Der türkische Staatschef Recep Tayyip Erdoğan hat die Zustimmung der Türkei zum NATO-Beitritt Schwedens bis zum kommenden Gipfel im Juli in Zweifel gezogen. „Schweden hat Erwartungen, aber das bedeutet nicht, dass wir uns an diese Erwartungen halten“, sagte Erdoğan am Mittwoch nach einer Aserbaidschan-Reise vor Journalisten. Schweden hofft, bis zum Gipfel des Verteidigungsbündnisses, der in vier Wochen in der litauischen Hauptstadt Vilnius stattfindet, Mitglied der Allianz zu werden.
Erdoğan warf der Regierung in Stockholm zudem erneut vor, nicht entschieden genug gegen „Terrororganisationen“ vorzugehen – gemeint sind unter anderem die Arbeiterpartei Kurdistans (PKK) und die Volksverteidigungseinheiten (YPG) aus Nord- und Ostsyrien. Die Türkei fordert vor diesem Hintergrund auch immer wieder Auslieferungen von Oppositionellen und Geflüchteten mit kurdischem Hintergrund, die von Ankara mit einem „Terror”-Etikett versehen wurden.
Erdoğan verlangte heute von Schweden auch die Unterbindung von „antitürkischen“ Demonstrationen in Stockholm. Dort hatte es in den vergangenen Monaten immer wieder Proteste gegeben, die sich unter anderem gegen die Türkei-Politik Schwedens, den geplanten NATO-Beitritt des Landes und die Verschärfung der Terrorgesetze richteten. Eine größere Demonstration hatte es zuletzt am 4. Juni unter dem Motto „Nein zur NATO, keine Erdoğan-Gesetze in Schweden“ gegeben, organisiert vom Netzwerk Alliance against NATO. Zur gleichen Zeit hatte sich der Generalsekretär des Verteidigungsbündnisses, Jens Stoltenberg, in Istanbul mit Erdoğan getroffen und die Demonstration kriminalisiert.
Schweden hat vor kurzem als Reaktion auf die Bedingungen der Türkei für die Genehmigung der NATO-Mitgliedschaft des nordischen Landes ein strengeres Antiterrorismusgesetz erlassen.
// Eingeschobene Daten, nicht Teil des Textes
Lemma whatsapp_webhook_keeps_earlier_effects_witness :
  exists st',
    sample_webhook sample_generate_ok
      (sample_envelope_of [sample_message; sample_broken_text]) sample_state =
      (Ok (mkReply (PStr "error") 500), st') /\
    conversations st' !! KStr "51999" =
      Some (sample_turns ++
            [mkTurn "user" (PStr "Precio?"); mkTurn "model" (PStr "Hola")])%list /\
    deliveries (trace st') = [(PStr "51999", PStr "Hola")].
Proof.
  apply (whatsapp_webhook_keeps_earlier_effects sample_store_id sample_token
           sample_phone_id sample_Part_accepts sample_generate_ok sample_requests_post
           sample_py_format (sample_envelope_of [sample_message; sample_broken_text])
           sample_message sample_broken_text "51999" (PStr "Precio?") sample_state
           (PStr "Hola")); reflexivity.
Defined.

Lemma whatsapp_webhook_non_object_payload_witness :
  sample_webhook sample_generate_ok (PList [sample_envelope]) sample_state =
  (Ok (mkReply (PStr "error") 500), sample_state).
Proof.
  apply (whatsapp_webhook_non_object_payload sample_store_id sample_token sample_phone_id
           sample_Part_accepts sample_generate_ok sample_requests_post sample_py_format
           (PList [sample_envelope]) sample_state); [by intros p|reflexivity].
Defined.

Lemma whatsapp_webhook_without_entries_witness :
  sample_webhook sample_generate_ok
    (PDict {[ "object" := PStr "whatsapp_business_account" ]}) sample_state =
  (Ok (mkReply (PStr "EVENT_RECEIVED") 200), sample_state).
Proof.
  apply (whatsapp_webhook_without_entries sample_store_id sample_token sample_phone_id
           sample_Part_accepts sample_generate_ok sample_requests_post sample_py_format
           {[ "object" := PStr "whatsapp_business_account" ]} sample_state);
    reflexivity.
Defined.

Lemma procesar_touches_one_sender_witness :
  conversations
    (sample_procesar sample_generate_fails (PStr "51888") (PStr "Hola?") sample_state).2
    !! KStr "51999" = Some sample_turns /\
  session
    (sample_procesar sample_generate_fails (PStr "51888") (PStr "Hola?") sample_state).2 =
    session sample_state.
Proof.
  apply (procesar_touches_one_sender sample_store_id sample_Part_accepts
           sample_generate_fails (PStr "51888") (PStr "Hola?") sample_state
           (KStr "51999")).
  discriminate.
Defined.

Lemma procesar_carries_history_witness :
  generations
    (trace (sample_procesar sample_generate_ok (PStr "51999") (PStr "Y el desayuno?")
              (sample_procesar sample_generate_ok (PStr "51999") (PStr "Precio?")
                 sample_state).2).2) =
  [sender_request sample_store_id sample_turns (PStr "Precio?");
   sender_request sample_store_id
     (sample_turns ++ [mkTurn "user" (PStr "Precio?"); mkTurn "model" (PStr "Hola")])
     (PStr "Y el desayuno?")].
Proof.
  apply (procesar_carries_history sample_store_id sample_Part_accepts sample_generate_ok
           (PStr "51999") (KStr "51999") (PStr "Precio?") (PStr "Y el desayuno?")
           sample_state (PStr "Hola")); reflexivity.
Defined.

Lemma procesar_restarts_after_failure_witness :
  generations
    (trace (sample_procesar sample_generate_fails (PStr "51999") (PStr "Y el desayuno?")
              (sample_procesar sample_generate_fails (PStr "51999") (PStr "Precio?")
                 sample_state).2).2) =
  [sender_request sample_store_id sample_turns (PStr "Precio?");
   sender_request sample_store_id [] (PStr "Y el desayuno?")] /\
  gen_contents (sender_request sample_store_id [] (PStr "Y el desayuno?")) =
    [mkContent "user" [mkPart (PStr "Y el desayuno?")]].
Proof.
  apply (procesar_restarts_after_failure sample_store_id sample_Part_accepts
           sample_generate_fails (PStr "51999") (KStr "51999") (PStr "Precio?")
           (PStr "Y el desayuno?") sample_state
           (Exn ExternalError "429 RESOURCE_EXHAUSTED")); reflexivity.
Defined.
Definition nilify (s : VirtualMachineConfigSpec) : VirtualMachineConfigSpec :=
  {| Spec_ChangeVersion := Spec_ChangeVersion s; Spec_ExtraConfig := None;
     Spec_Name := Spec_Name s |}.

(** The creation step ([creation] holds): the outcome when Commit returns
    here, [None] when it goes on. *)
Definition commitCreate (sess : option Session) (h : Handle) (w : World)
  : option Outcome * Handle * World :=
  match Spec h with
  | None =>
      (Some (Returned (Some (Errorf "a spec must be provided for create operations"))), h, w)
  | Some spec =>
      match sess with
      | None =>
          (Some (Returned (Some (Errorf "no session provided for create operations"))), h, w)
      | Some se =>
          match Containers w !! ExecConfigID (hbase h) with
          | Some _ =>
              (Some (Returned (Some (Errorf "a container already exists in the cache with this ID"))), h, w)
          | None =>
              let created : (Err + VMRef) * World :=
                if IsVC se && VirtualApp_ResourcePool w then
                  let r := create_answer (infra w) (count is_Create (trace w)) in
                  (r, record (CreateChildVM_Task spec r) w)
                else
                  let f := folders_answer (infra w) (count is_Folders (trace w)) in
                  let w0 := record (Folders f) w in
                  match f with
                  | Some e => (inl e, w0)
                  | None =>
                      let r := create_answer (infra w0) (count is_Create (trace w0)) in
                      (r, record (CreateVM spec r) w0)
                  end in
              match created with
              | (inl e, w1) => (Some (Returned (Some e)), h, w1)
              | (inr ref, w1) =>
                  let h1 := with_vm (Some ref) h in
                  match newContainer (hbase h1) with
                  | None => (Some Panicked, h1, w1)
                  | Some c =>
                      let w2 := publishContainerEvent (ExecConfigID (base c))
                                  ContainerCreated (Put c w1) in
                      (* clear the spec as we've acted on it *)
                      (None, with_Spec None h1, w2)
                  end
              end
          end
      end
  end.

(** The stop step; the boolean is the [refresh] flag it leaves. *)
Definition commitStop (h : Handle) (w : World)
  : option Outcome * bool * Handle * World :=
  if decide (TargetState h = StateStopped) then
    let already_off :=
      match Runtime (hbase h) with
      | Some r => bool_decide (PowerState r = PoweredOff)
      | None => false
      end in
    if already_off then (None, true, h, w)
    else
      match stop_in (ExecConfigID (hbase h)) w with
      | None => (Some Panicked, true, h, w)
      | Some (Some e, w1) => (Some (Returned (Some e)), true, h, w1)
      | Some (None, w1) =>
          let w2 := publishContainerEvent (ExecConfigID (hbase h)) ContainerStopped w1 in
          let '(r, w3) := updates h w2 in
          match r with
          | inl e => (Some (Returned (Some e)), true, h, w3)
          | inr u => (None, false, with_updates u h, w3)
          end
      end
  else (None, true, h, w).

(** The loop of the reconfigure step,
    [for s := h.Spec.Spec(); ; refresh, s = true, h.Spec.Spec()].  [s] points
    into the handle, so what is written to [s] stays in the handle's spec. *)
Fixpoint reconfigureLoop (fuel : nat) (refresh : bool) (h : Handle) (w : World)
  : option Outcome * Handle * World :=
  match fuel with
  | 0 => (Some OutOfFuel, h, w)
  | S fuel' =>
      let '(h1, w1) :=
        if refresh then
          let '(r, w') := updates h w in
          (match r with inr u => with_updates u h | inl _ => h end, w')
        else (h, w) in
      match Spec h1, Config (hbase h1), Runtime (hbase h1), vm (hbase h1) with
      | Some s, Some cfg, Some rt, Some v =>
          let s1 := stamp (ChangeVersion cfg) s in
          let s2 := if decide (PowerState rt = PoweredOn) then nilify s1 else s1 in
          let h2 := with_Spec (Some s2) h1 in
          let r := reconfigure_answer (infra w1) (count is_Reconfigure (trace w1)) in
          let w2 := record (Reconfigure v s2 r) w1 in
          match r with
          | None => (None, h2, w2)                                    (* break *)
          | Some (TaskFault ConcurrentAccess) => reconfigureLoop fuel' true h2 w2
          | Some e => (Some (Returned (Some e)), h2, w2)
          end
      | _, _, _, _ => (Some Panicked, h1, w1)
      end
  end.

(** The reconfigure step. *)
Definition commitReconfigure (fuel : nat) (refresh : bool) (h : Handle) (w : World)
  : option Outcome * Handle * World :=
  match Spec h with
  | None => (None, h, w)
  | Some _ =>
      match Runtime (hbase h) with
      | None => (None, h, w)      (* Refusing to perform reconfigure operation *)
      | Some _ => reconfigureLoop fuel refresh h w
      end
  end.

(** The start step, with the deferred [RefreshFromHandle] of a Commit that is
    not a creation. *)
Definition commitStart (creation : bool) (h : Handle) (w : World)
  : Outcome * Handle * World :=
  let finish (e : error) (w' : World) : Outcome * Handle * World :=
    if creation then (Returned e, h, w')
    else
      match RefreshFromHandle_in (ExecConfigID (hbase h)) h w' with
      | Some w'' => (Returned e, h, w'')
      | None => (Panicked, h, w')
      end in
  if decide (TargetState h = StateRunning) then
    let already_on :=
      match Runtime (hbase h) with
      | Some r => bool_decide (PowerState r = PoweredOn)
      | None => false
      end in
    if already_on then finish None w
    else
      match start_in (ExecConfigID (hbase h)) w with
      | None => (Panicked, h, w)
      | Some (Some e, w1) => finish (Some e) w1
      | Some (None, w1) =>
          finish None (publishContainerEvent (ExecConfigID (hbase h)) ContainerStarted w1)
      end
  else finish None w.

(** [Commit(ctx, sess, h, waitTime)] *)
Definition Commit (fuel : nat) (sess : option Session) (h : Handle) (w : World)
  : Outcome * Handle * World :=
  let creation := bool_decide (vm (hbase h) = None) in
  let '(o1, h1, w1) := if creation then commitCreate sess h w else (None, h, w) in
  match o1 with
  | Some o => (o, h1, w1)
  | None =>
      let '(o2, refresh, h2, w2) := commitStop h1 w1 in
      match o2 with
      | Some o => (o, h2, w2)
      | None =>
          let '(o3, h3, w3) := commitReconfigure fuel refresh h2 w2 in
          match o3 with
          | Some o => (o, h3, w3)
          | None => commitStart creation h3 w3
          end
      end
  end.

(** *** What the design document says about the reconfigure attempts *)

(** Every reconfigure of a trace carries the change-version known when it was
    sent: [cv] at first, and after a refresh that succeeded the one it
    brought. *)
Fixpoint stamped (cv : string) (tr : list Interaction) : bool :=
  match tr with
  | [] => true
  | Updates _ (inr u) :: tr' => stamped (ChangeVersion u.1) tr'
  | Reconfigure _ s _ :: tr' => bool_decide (Spec_ChangeVersion s = cv) && stamped cv tr'
  | _ :: tr' => stamped cv tr'
  end.

(** Every reconfigure of a trace that met a concurrent-modification fault is
    followed by a refresh and then by a reconfigure of the same mutation, and
    no reconfigure follows one that ended otherwise. *)
Fixpoint retried (name : string) (tr : list Interaction) : bool :=
  match tr with
  | [] => true
  | Reconfigure _ s r :: tr' =>
      bool_decide (Spec_Name s = name) &&
      match r with
      | Some (TaskFault ConcurrentAccess) =>
          match tr' with
          | Updates _ _ :: Reconfigure _ _ _ :: _ => retried name tr'
          | _ => false
          end
      | _ => bool_decide (tr' = [])
      end
  | _ :: tr' => retried name tr'
  end.

(** The trace a reconfigure loop adds begins with the refresh, when one is
    due, and the first reconfigure. *)
Definition begins (refresh : bool) (new : list Interaction) : Prop :=
  if refresh
  then ∃ id u v s r rest, new = Updates id u :: Reconfigure v s r :: rest
  else ∃ v s r rest, new = Reconfigure v s r :: rest.

(** How the reconfigure step ends when the last answer is [last]: Commit
    returns the error, or goes on ([None]). *)
Definition ending (last : error) : option Outcome :=
  match last with
  | Some e => Some (Returned (Some e))
  | None => None
  end.
Definition raw_target (t : track) (w : world) : Z := py_int (elapsed w * fps t).

Definition looped (t : track) (w : world) : bool := raw_target t w >=? frame_count t.

(** The index [recv] seeks to and stamps the frame with. *)
Definition paced_target (t : track) (w : world) : Z :=
  if looped t w then 0 else raw_target t w.

Definition pts_of (t : track) (target : Z) : result Z :=
  frame_pts target (frame_duration t).

(** Complete behaviour of one [recv] call. *)
Lemma recv_cases (t : track) (w w' : world) (r : result av_frame) :
  recv clock t w = (r, w') ->
  let tg := paced_target t w in
  let ok1 := decodable (cap t) tg in
  frame_index w' = frame_index w /\
  start_time w' =
    (if looped t w then Some (clock (pred (tick w')))
     else match start_time w with Some s => Some s | None => Some (clock (tick w)) end) /\
  log w' = log w ++ (if looped t w then [EvLoop; EvCapSet 0] else [])
                 ++ [EvCapSet tg; EvCapRead tg ok1]
                 ++ (if ok1 then [] else [EvCapSet 0; EvCapRead 0 (decodable (cap t) 0)]) /\
  r = (if ok1 then
         match pts_of t tg with Ok p => Ok (mkFrame tg p (1 # 90000)) | Err e => Err e end
       else if decodable (cap t) 0 then
         match pts_of t tg with Ok p => Ok (mkFrame 0 p (1 # 90000)) | Err e => Err e end
       else Err Cv2Error).
Proof.
  destruct w as [st fi p tk lg].
  unfold paced_target, looped, raw_target, elapsed, pts_of; cbn -[frame_pts].
  unfold recv, bind, ret, get_start, set_start, time_time, ghost, cap_set,
    cap_read, emit, raise, lift; cbn -[frame_pts].
  destruct st as [s|]; cbn -[frame_pts];
  destruct (py_int _ >=? frame_count t) eqn:Hl; cbn -[frame_pts];
  repeat match goal with
  | |- context [decodable (cap t) ?i] =>
      let E := fresh "E" in destruct (decodable (cap t) i) eqn:E; cbn -[frame_pts]
  end;
  repeat match goal with
  | |- context [frame_pts ?i ?d] => destruct (frame_pts i d); cbn -[frame_pts]
  end;
  intros H; injection H as <- <-; cbn;
  rewrite <- ?app_assoc; cbn;
  repeat split; try congruence.
Qed.

(** For a positive frame count, comparing [int(x)] or [floor(x)] with it
    gives the same answer. *)
Lemma py_int_threshold (x : Q) (c : Z) :
  0 < c -> (py_int x >=? c) = (Qfloor x >=? c).
Proof.
  intros Hc. destruct x as [n d]; unfold py_int; cbn.
  destruct (Z.le_gt_cases 0 n) as [Hn|Hn].
  - rewrite Z.quot_div_nonneg by lia. reflexivity.
  - assert (Z.quot n (Zpos d) <= 0).
    { replace n with (- (- n)) by lia. rewrite Z.quot_opp_l by lia.
      assert (0 <= Z.quot (- n) (Zpos d)) by (apply Z.quot_pos; lia). lia. }
    assert (n / Zpos d < 0) by (apply Z.div_lt_upper_bound; lia).
    destruct (Z.quot n (Zpos d) >=? c) eqn:E1, (n / Zpos d >=? c) eqn:E2;
      rewrite ?Z.geb_le, ?Z.geb_leb, ?Z.leb_le, ?Z.leb_gt in *; try reflexivity; lia.
Qed.

(** Claim C1: for every asset with frames and every [recv] call (hence
    every sequence of calls), each index the capture is set to and read at
    is below [frame_count], and the loop branch runs exactly on the calls
    where [floor(elapsed * fps) >= frame_count]. *)
Theorem recv_index_below_count_and_loop_iff (t : track) (w w' : world)
    (r : result av_frame) :
  0 < frame_count t ->
  recv clock t w = (r, w') ->
  exists evs, log w' = log w ++ evs /\
    (forall i, In (EvCapSet i) evs -> i < frame_count t) /\
    (forall i ok, In (EvCapRead i ok) evs -> i < frame_count t) /\
    (forall fr, r = Ok fr -> content fr < frame_count t) /\
    (In EvLoop evs <-> frame_count t <= Qfloor (elapsed w * fps t)).
Proof.
  intros Hc Hr. apply recv_cases in Hr as (_ & _ & Hlog & Hres).
  assert (Htg : paced_target t w < frame_count t).
  { unfold paced_target, looped. destruct (raw_target t w >=? frame_count t) eqn:E.
    - lia.
    - rewrite Z.geb_leb, Z.leb_gt in E. lia. }
  assert (Hloop : looped t w = (Qfloor (elapsed w * fps t) >=? frame_count t)).
  { unfold looped, raw_target. apply py_int_threshold; exact Hc. }
  eexists; split; [exact Hlog|].
  destruct (decodable (cap t) (paced_target t w)) eqn:E1,
           (decodable (cap t) 0) eqn:E0, (looped t w) eqn:El,
           (pts_of t (paced_target t w)); cbn [app In];
    subst r; repeat split; intros;
    repeat match goal with
    | H : _ \/ _ |- _ => destruct H
    | H : False |- _ => destruct H
    | H : EvCapSet _ = EvCapSet _ |- _ => injection H as <-
    | H : EvCapRead _ _ = EvCapRead _ _ |- _ => injection H as <- <-
    | H : Ok _ = Ok _ |- _ => injection H as <-
    | H : _ = _ |- _ => discriminate H
    end; cbn [content]; try lia; auto;
    symmetry in Hloop;
    rewrite ?Z.geb_leb, ?Z.leb_le, ?Z.leb_gt in Hloop; lia.
Qed.

(** Claim C2 (as amended): the [pts] of every emitted frame is
    [int(target * frame_duration * 90000)] evaluated in double precision,
    with [frame_duration = 1.0 / fps] rounded to a double: the target is
    converted to a double, each product is rounded to nearest, and [int]
    truncates toward zero rather than rounding; the time base is
    [1/90000]. [target] is the index the pacing selected. *)
Theorem recv_pts_truncated (a : asset) (t : track) (w0 w w' : world)
    (fr : av_frame) :
  init a = Ok (t, w0) ->
  recv clock t w = (Ok fr, w') ->
  (exists tf, py_float_of_int (paced_target t w) = Ok tf /\
     py_int_float (fmul (fmul tf (fdiv (float_of_Q 1) (float_of_Q (fps t)))) (float_of_Z 90000))
       = Ok (pts fr)) /\
  time_base fr = 1 # 90000.
Proof.
  intros Hi Hr.
  assert (Hd : frame_duration t = fdiv (float_of_Q 1) (float_of_Q (fps t))).
  { unfold init, py_float_div in Hi.
    destruct (negb (opened a)); [discriminate|].
    destruct (float_of_Q (prop_fps a)) eqn:E; try discriminate;
      injection Hi as <- _; cbn [frame_duration fps]; rewrite E; reflexivity. }
  apply recv_cases in Hr as (_ & _ & _ & Hres).
  destruct (decodable (cap t) (paced_target t w)), (decodable (cap t) 0);
    destruct (pts_of t (paced_target t w)) eqn:Ep; try discriminate Hres;
    injection Hres as ->; cbn [pts time_base];
    unfold pts_of, frame_pts in Ep; rewrite Hd in Ep;
    (destruct (py_float_of_int (paced_target t w)) as [tf|e]; [|discriminate Ep]);
    (split; [exists tf; split; [reflexivity | exact Ep] | reflexivity]).
Qed.

(** Claim C7 (as amended): [frame_index] is never written by [recv];
    [start_time] is never set back to [None]: a looping call stores the
    clock reading taken in the loop branch and uses target 0; when the read
    at the target fails the capture is set to 0 and read again. *)
Theorem recv_state_after_loop_or_decode_failure (t : track) (w w' : world)
    (r : result av_frame) :
  recv clock t w = (r, w') ->
  frame_index w' = frame_index w /\
  (exists s, start_time w' = Some s) /\
  (looped t w = true ->
     start_time w' = Some (clock (pred (tick w'))) /\ paced_target t w = 0) /\
  (decodable (cap t) (paced_target t w) = false ->
     exists pre, log w' = pre ++ [EvCapSet 0; EvCapRead 0 (decodable (cap t) 0)]).
Proof.
  intros Hr. apply recv_cases in Hr as (Hfi & Hst & Hlog & _).
  split; [exact Hfi|]. split; [|split].
  - rewrite Hst. destruct (looped t w); [eauto|]. destruct (start_time w); eauto.
  - intros Hl. rewrite Hst, Hl. unfold paced_target. rewrite Hl. auto.
  - intros Hd. rewrite Hlog, Hd. rewrite !app_assoc. eexists. reflexivity.
Qed.

(** Claim C10: when the read at the paced target fails and the fallback
    read of frame 0 succeeds, the emitted frame is frame 0 but its [pts] is
    computed from the paced target, and [start_time] is exactly what a
    successful read would have left: the pacing is not restarted. *)
Theorem recv_fallback_keeps_target_pts (t : track) (w w' : world)
    (fr : av_frame) :
  recv clock t w = (Ok fr, w') ->
  decodable (cap t) (paced_target t w) = false ->
  content fr = 0 /\
  pts_of t (paced_target t w) = Ok (pts fr) /\
  start_time w' =
    (if looped t w then Some (clock (pred (tick w')))
     else match start_time w with Some s => Some s | None => Some (clock (tick w)) end).
Proof.
  intros Hr Hd. apply recv_cases in Hr as (_ & Hst & _ & Hres).
  rewrite Hd in Hres.
  destruct (decodable (cap t) 0); [|discriminate].
  destruct (pts_of t (paced_target t w)); [|discriminate].
  injection Hres as ->. auto.
Qed.

(** The [pts] computation multiplies and truncates; it never divides. *)
Lemma frame_pts_not_division (target : Z) (fd : float) :
  frame_pts target fd <> Err ZeroDivisionError.
Proof.
  unfold frame_pts, py_float_of_int, py_int_float.
  destruct (float_of_Z target); try discriminate.
  all: destruct (fmul (fmul _ fd) (float_of_Z 90000)); discriminate.
Qed.

(** [recv] raises what [cvtColor] raises when the read fails at both the
    target and frame 0, and what the float conversions of the [pts]
    computation raise; never a division fault. *)
Lemma recv_errors_not_division (t : track) (w w' : world) (e : py_error) :
  recv clock t w = (Err e, w') -> e <> ZeroDivisionError.
Proof.
  intros Hr He. subst e. apply recv_cases in Hr as (_ & _ & _ & Hres).
  pose proof (frame_pts_not_division (paced_target t w) (frame_duration t)) as Hn.
  unfold pts_of in Hres.
  destruct (decodable (cap t) (paced_target t w)), (decodable (cap t) 0);
    destruct (frame_pts (paced_target t w) (frame_duration t)); congruence.
Qed.

End Pacing.

(** Claim C9 (as amended): an asset that cannot be opened makes
    [__init__] raise [ValueError]; an asset whose fps reads as zero makes
    the unguarded [1.0 / self.fps] of [__init__] raise [ZeroDivisionError]
    at construction; [recv] only multiplies by fps and never raises
    [ZeroDivisionError]. *)
Theorem init_zero_fps_divides_by_zero :
  (forall a, opened a = false ->
     init a = Err (ValueError ("Could not open video file: " ++ video_path a))) /\
  (forall a, opened a = true -> Qeq_bool (prop_fps a) 0 = true ->
     init a = Err ZeroDivisionError) /\
  (forall clock t w w' e, recv clock t w = (Err e, w') -> e <> ZeroDivisionError).
Proof.
  split; [|split].
  - intros a Ho. unfold init. rewrite Ho. reflexivity.
  - intros a Ho Hz. unfold init, py_float_div. rewrite Ho.
    destruct (prop_fps a) as [n d]. apply Qeq_bool_iff in Hz. unfold Qeq in Hz.
    cbn [Qnum Qden] in Hz. replace n with 0 by lia. reflexivity.
  - intros clock t w w' e Hr. exact (recv_errors_not_division clock t w w' e Hr).
Qed.

(** ** Concrete runs *)

(** A 640x480 asset at 11 fps with 100 frames whose frame 7 does not
    decode. *)
Definition asset_demo : asset :=
  mkAsset "sbs.mp4" true (11 # 1) 640 480 100 (fun i => negb (i =? 7)).

Definition track_demo : track :=
  mkTrack asset_demo 11 640 480 100 (fdiv (float_of_Q 1) (float_of_Q 11)).

(** The same at 30 fps, with 300 frames that all decode. *)
Definition asset_demo30 : asset :=
  mkAsset "sbs.mp4" true (30 # 1) 640 480 300 (fun _ => true).

Definition track_demo30 : track :=
  mkTrack asset_demo30 30 640 480 300 (fdiv (float_of_Q 1) (float_of_Q 30)).

Definition world_demo : world := mkWorld (Some 0%Q) 0 0 5 [].

(** A clock that reads [q] at every call. *)
Definition clock_at (q : Q) : nat -> Q := fun _ => q.

Lemma init_demo : init asset_demo = Ok (track_demo, mkWorld None 0 0 0 []).
Proof. reflexivity. Qed.

Lemma init_demo30 : init asset_demo30 = Ok (track_demo30, mkWorld None 0 0 0 []).
Proof. reflexivity. Qed.

(** Counterexample to claim C2: one frame period after the start at
    11 fps the target is 1 and [pts] is [8181], while
    [round(1/11 * 90000) = 8182]; at 30 fps, 21 frame periods after the
    start the target is 21 and the double [21 * (1.0/30) * 90000] is just
    below 63000, so [pts] is [62999], while [round(21/30 * 90000) = 63000]. *)
Lemma recv_pts_not_rounded :
  paced_target (clock_at (1 # 11)) track_demo world_demo = 1 /\
  fst (recv (clock_at (1 # 11)) track_demo world_demo)
    = Ok (mkFrame 1 8181 (1 # 90000)) /\
  py_round (inject_Z 1 / fps track_demo * 90000) = 8182 /\
  paced_target (clock_at (21 # 30)) track_demo30 world_demo = 21 /\
  fst (recv (clock_at (21 # 30)) track_demo30 world_demo)
    = Ok (mkFrame 21 62999 (1 # 90000)) /\
  py_round (inject_Z 21 / fps track_demo30 * 90000) = 63000.
Proof. vm_compute. auto 7. Qed.

(** Counterexample to claim C7: at the end of the asset (elapsed
    100/11 s, target 100) the call loops and [start_time] becomes the clock
    reading, not [None]. *)
Lemma recv_loop_keeps_start_time :
  In EvLoop (log (snd (recv (clock_at (100 # 11)) track_demo world_demo))) /\
  start_time (snd (recv (clock_at (100 # 11)) track_demo world_demo))
    = Some (100 # 11)%Q.
Proof. vm_compute. auto 7. Qed.

(** Counterexample to claim C9: zero fps fails at construction with the
    division fault, not with an asset-validation error. *)
Lemma init_zero_fps_demo :
  init (mkAsset "sbs.mp4" true 0 640 480 100 (fun _ => true)) = Err ZeroDivisionError.
Proof. reflexivity. Qed.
Der erweiterte Geltungsbereich des Gesetzes umfasst die Kriminalisierung aller Aktivitäten, die als Unterstützung der PKK interpretiert werden können. Das Oberste Gericht Schwedens genehmigte nur wenige Tage nach Inkrafttreten der neuen Terrorgesetze bereits die Auslieferung eines angeblichen PKK-Anhängers an die Türkei. Des Weiteren hat die schwedische Staatsanwaltschaft einen vierzig Jahre alten Kurden angeklagt, dem unter anderem ein Versuch der Finanzierung der PKK vorgeworfen wird. Es ist das erste Mal überhaupt, dass sich jemand in Schweden unter dieser Anschuldigung vor Gericht verantworten soll.
Unter dem Eindruck des russischen Angriffskrieges gegen die Ukraine hatte Schweden im Mai 2022 ebenso wie Finnland die Mitgliedschaft in der NATO beantragt. Finnland ist seit Anfang April Mitglied, Schweden fehlt dagegen weiter die Zustimmung der Türkei und Ungarns. Heute verhandelten Vertreter der NATO, Schwedens und Finnlands mit dem Chefberater Erdoğans erneut in Ankara gemeinsam über den Beitritt.